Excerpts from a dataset

============

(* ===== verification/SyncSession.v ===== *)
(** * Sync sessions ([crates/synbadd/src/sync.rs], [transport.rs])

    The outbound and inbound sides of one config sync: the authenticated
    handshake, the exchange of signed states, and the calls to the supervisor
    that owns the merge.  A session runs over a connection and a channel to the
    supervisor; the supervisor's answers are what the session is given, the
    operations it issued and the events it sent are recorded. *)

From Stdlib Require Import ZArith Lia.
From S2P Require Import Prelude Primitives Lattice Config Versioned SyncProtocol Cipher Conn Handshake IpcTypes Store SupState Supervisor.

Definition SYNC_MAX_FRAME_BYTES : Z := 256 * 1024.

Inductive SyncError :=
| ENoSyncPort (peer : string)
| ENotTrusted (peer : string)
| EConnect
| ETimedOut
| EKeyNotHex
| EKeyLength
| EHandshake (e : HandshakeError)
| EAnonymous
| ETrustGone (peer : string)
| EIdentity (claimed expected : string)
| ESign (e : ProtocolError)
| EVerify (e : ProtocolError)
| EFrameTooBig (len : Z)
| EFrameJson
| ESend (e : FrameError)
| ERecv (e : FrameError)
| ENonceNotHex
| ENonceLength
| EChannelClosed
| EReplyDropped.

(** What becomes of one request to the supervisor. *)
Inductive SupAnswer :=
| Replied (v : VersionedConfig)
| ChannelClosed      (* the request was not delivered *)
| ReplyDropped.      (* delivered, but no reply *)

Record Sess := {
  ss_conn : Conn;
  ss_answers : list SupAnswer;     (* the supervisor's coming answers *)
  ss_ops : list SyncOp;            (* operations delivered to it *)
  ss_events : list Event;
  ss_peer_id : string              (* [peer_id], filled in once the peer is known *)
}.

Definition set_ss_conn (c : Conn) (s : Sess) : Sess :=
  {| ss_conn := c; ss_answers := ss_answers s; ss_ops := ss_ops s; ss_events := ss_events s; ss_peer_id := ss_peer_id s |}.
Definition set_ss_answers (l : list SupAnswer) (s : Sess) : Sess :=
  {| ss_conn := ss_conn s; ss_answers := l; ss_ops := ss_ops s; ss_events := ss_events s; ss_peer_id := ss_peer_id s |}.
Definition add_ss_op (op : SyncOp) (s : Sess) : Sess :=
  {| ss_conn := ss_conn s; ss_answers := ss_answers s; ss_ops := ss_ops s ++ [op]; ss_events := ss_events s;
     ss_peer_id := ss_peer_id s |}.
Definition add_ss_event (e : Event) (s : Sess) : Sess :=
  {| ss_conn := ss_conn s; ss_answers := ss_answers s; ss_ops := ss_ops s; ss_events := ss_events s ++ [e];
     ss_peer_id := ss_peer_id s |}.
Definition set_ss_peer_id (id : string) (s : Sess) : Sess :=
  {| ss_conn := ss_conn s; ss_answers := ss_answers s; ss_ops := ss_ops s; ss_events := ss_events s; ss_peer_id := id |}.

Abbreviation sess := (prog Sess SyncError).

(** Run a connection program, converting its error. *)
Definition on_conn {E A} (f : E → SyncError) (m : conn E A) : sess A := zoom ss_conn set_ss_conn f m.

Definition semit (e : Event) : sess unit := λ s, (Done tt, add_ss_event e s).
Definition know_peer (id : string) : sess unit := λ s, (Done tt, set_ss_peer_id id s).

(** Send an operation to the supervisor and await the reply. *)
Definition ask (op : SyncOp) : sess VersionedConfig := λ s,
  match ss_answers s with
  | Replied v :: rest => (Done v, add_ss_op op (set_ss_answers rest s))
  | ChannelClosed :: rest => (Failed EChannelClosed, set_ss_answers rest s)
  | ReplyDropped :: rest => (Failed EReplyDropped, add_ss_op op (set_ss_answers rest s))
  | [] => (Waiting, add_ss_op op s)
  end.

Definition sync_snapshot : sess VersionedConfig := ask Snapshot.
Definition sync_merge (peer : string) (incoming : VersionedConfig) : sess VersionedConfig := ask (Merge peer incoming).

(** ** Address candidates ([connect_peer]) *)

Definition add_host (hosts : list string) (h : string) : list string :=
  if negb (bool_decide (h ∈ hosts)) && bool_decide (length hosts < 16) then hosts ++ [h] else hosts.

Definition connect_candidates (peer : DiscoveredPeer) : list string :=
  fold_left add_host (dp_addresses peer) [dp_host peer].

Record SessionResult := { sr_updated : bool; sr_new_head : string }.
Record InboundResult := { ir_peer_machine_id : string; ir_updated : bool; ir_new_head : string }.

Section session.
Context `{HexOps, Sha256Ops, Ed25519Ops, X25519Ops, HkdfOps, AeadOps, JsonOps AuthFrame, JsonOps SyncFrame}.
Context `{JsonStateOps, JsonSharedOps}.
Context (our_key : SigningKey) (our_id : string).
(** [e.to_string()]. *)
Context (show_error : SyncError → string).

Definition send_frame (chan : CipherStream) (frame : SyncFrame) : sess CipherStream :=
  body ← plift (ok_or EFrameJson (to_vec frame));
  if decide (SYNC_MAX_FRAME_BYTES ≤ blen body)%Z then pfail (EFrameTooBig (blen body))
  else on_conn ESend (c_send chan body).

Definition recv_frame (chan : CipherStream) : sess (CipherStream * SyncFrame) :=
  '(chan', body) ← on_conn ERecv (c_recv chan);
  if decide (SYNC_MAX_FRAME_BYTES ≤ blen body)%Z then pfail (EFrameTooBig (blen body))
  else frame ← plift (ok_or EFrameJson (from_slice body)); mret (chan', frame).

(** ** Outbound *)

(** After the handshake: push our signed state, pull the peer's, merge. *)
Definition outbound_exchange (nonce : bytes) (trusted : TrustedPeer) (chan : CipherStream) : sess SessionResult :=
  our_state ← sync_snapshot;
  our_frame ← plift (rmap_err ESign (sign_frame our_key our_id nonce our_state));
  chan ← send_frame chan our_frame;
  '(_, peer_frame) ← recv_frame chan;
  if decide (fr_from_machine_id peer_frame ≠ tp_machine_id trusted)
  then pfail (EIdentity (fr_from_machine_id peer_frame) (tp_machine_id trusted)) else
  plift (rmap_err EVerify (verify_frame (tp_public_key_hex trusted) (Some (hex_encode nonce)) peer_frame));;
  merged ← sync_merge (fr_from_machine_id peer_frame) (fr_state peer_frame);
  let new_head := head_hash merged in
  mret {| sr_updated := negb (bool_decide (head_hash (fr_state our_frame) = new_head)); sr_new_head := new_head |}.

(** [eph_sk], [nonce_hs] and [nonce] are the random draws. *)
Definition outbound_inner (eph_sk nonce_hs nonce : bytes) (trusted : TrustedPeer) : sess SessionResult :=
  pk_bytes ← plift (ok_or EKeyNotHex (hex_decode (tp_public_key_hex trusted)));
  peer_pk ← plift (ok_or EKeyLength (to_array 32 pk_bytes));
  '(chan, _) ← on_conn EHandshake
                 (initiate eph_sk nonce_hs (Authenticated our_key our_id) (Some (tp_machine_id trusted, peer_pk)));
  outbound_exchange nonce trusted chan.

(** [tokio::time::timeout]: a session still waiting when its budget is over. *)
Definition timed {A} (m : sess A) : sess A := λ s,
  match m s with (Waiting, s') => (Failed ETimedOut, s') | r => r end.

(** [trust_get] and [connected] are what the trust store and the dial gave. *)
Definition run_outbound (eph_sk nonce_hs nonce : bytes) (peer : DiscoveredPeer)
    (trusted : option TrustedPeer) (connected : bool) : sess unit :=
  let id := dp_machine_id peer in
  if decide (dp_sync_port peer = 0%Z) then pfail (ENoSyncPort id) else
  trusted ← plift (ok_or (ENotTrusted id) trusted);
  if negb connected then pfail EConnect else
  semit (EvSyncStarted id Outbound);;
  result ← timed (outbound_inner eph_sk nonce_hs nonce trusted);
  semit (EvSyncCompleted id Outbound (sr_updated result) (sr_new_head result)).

============

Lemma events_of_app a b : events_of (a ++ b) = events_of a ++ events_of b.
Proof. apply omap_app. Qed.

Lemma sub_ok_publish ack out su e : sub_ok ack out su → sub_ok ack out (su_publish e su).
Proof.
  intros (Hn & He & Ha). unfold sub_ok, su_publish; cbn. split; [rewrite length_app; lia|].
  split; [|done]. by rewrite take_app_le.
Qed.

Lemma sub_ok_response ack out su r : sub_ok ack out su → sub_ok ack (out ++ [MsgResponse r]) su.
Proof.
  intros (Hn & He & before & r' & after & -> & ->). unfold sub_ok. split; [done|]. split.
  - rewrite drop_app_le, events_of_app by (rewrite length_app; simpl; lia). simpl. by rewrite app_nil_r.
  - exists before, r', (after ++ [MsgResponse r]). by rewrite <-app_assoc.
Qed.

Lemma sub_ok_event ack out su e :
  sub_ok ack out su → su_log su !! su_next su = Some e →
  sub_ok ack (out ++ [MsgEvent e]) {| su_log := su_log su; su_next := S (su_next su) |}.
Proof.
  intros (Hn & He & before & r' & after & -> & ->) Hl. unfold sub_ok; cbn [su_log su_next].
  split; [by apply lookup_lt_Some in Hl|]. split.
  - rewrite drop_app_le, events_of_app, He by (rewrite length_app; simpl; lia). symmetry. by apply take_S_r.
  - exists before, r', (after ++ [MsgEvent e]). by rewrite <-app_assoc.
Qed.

============

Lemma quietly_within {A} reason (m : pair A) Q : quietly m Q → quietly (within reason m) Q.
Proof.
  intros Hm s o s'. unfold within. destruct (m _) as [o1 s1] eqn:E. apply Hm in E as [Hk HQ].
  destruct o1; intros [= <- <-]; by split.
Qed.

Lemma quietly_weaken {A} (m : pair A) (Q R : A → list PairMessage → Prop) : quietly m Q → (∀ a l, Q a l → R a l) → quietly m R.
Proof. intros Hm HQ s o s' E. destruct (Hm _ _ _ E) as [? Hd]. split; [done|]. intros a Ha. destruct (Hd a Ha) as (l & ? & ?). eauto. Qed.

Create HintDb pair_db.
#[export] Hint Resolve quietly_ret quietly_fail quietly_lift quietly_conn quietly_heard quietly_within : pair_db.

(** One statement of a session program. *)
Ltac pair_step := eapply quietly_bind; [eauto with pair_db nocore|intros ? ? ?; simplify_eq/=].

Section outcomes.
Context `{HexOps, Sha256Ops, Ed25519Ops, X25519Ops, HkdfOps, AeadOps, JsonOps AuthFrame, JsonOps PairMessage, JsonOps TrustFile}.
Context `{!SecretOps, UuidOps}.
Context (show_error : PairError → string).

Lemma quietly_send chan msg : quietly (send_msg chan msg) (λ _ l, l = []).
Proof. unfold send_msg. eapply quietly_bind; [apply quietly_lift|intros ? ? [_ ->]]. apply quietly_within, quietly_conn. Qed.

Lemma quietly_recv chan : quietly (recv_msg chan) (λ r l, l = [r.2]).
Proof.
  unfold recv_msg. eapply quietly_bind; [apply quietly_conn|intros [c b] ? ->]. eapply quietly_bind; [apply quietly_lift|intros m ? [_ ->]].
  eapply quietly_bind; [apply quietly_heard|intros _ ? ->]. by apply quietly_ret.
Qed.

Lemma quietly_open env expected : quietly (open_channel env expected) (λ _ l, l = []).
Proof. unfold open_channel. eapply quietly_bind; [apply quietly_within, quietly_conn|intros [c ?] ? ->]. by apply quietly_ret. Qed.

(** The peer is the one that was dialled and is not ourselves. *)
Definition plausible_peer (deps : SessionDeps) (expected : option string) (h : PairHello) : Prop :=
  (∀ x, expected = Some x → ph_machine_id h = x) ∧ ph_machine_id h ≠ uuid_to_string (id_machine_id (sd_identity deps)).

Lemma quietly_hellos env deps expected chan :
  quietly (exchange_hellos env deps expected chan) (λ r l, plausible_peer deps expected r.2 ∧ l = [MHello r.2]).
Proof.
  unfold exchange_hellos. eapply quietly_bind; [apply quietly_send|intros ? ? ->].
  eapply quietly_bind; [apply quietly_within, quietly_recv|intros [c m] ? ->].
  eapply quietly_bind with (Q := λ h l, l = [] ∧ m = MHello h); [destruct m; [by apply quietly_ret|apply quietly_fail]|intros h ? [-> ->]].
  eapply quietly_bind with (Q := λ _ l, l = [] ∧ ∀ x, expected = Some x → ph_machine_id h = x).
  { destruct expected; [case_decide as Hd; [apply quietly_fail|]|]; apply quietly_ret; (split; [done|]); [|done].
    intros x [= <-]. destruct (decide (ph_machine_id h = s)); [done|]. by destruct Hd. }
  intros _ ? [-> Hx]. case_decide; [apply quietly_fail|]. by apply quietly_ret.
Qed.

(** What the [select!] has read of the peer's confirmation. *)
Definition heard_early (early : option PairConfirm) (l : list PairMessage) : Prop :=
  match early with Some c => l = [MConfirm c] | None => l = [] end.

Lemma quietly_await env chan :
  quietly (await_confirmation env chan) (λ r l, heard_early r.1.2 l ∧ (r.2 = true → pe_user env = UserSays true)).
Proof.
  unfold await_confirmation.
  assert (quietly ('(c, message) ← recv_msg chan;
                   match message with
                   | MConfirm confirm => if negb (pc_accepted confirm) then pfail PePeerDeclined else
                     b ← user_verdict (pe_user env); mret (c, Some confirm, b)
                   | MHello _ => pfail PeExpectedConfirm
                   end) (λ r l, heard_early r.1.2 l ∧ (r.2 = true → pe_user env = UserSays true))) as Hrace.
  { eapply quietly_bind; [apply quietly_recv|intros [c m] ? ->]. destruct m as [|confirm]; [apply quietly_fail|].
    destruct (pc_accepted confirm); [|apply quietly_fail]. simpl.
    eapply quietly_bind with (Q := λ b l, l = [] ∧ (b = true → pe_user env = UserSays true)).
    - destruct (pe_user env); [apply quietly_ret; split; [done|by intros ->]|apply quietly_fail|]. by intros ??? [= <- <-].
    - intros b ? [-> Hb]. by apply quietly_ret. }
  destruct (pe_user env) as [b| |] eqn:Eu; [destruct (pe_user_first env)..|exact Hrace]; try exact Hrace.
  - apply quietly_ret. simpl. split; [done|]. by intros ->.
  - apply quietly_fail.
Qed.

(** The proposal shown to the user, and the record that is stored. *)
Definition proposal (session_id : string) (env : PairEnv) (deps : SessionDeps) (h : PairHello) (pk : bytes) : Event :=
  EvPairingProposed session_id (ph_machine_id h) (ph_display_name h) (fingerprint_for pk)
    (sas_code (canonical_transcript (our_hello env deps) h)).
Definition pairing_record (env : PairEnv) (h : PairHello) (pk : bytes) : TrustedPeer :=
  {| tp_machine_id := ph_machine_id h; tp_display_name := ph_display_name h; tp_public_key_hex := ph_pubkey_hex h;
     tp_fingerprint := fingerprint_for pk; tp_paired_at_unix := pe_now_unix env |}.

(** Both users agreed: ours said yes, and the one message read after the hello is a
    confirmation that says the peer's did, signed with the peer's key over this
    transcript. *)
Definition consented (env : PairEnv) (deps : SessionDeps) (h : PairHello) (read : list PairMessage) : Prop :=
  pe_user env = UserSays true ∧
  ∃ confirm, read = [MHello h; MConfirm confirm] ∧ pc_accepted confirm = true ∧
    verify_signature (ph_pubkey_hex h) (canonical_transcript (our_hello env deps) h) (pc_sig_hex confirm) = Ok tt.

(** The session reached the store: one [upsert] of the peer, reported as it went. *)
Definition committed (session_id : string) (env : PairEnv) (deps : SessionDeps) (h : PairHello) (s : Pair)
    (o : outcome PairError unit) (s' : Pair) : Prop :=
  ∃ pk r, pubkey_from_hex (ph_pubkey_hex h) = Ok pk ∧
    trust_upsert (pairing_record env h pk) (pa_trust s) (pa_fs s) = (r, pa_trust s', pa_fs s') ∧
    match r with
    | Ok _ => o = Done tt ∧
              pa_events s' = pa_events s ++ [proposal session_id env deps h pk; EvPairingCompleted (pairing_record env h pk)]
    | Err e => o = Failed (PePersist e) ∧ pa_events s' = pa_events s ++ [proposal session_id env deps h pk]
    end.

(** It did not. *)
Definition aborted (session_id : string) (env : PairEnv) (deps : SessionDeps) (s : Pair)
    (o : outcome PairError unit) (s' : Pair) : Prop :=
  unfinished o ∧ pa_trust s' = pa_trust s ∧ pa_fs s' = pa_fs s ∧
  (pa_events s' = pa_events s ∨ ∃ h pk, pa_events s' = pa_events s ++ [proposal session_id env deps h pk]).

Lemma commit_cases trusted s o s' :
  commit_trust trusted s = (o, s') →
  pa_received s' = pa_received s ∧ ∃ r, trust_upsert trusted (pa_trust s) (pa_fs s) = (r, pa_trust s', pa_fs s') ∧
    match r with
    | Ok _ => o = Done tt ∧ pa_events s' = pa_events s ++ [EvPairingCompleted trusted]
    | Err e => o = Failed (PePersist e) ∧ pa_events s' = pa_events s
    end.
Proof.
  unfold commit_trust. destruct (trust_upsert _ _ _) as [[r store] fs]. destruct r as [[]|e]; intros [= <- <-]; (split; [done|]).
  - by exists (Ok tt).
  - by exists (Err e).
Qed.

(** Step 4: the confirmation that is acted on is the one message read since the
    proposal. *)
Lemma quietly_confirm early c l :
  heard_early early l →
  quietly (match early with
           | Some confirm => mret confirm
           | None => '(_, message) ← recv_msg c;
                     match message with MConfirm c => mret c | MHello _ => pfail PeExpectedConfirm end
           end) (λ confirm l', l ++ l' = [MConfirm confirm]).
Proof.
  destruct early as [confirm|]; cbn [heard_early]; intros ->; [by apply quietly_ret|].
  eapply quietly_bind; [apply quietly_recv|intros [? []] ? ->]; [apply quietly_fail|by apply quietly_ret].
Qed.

============

Required work —
Start with the line above that contains "semit (EvSyncStarted id Outbound);;" and stop after the line that contains "semit (EvSyncCompleted id". Output those lines exactly, and only those.

Written reply —
  semit (EvSyncStarted id Outbound);;
  result ← timed (outbound_inner eph_sk nonce_hs nonce trusted);
  semit (EvSyncCompleted id Outbound (sr_updated result) (sr_new_head result)).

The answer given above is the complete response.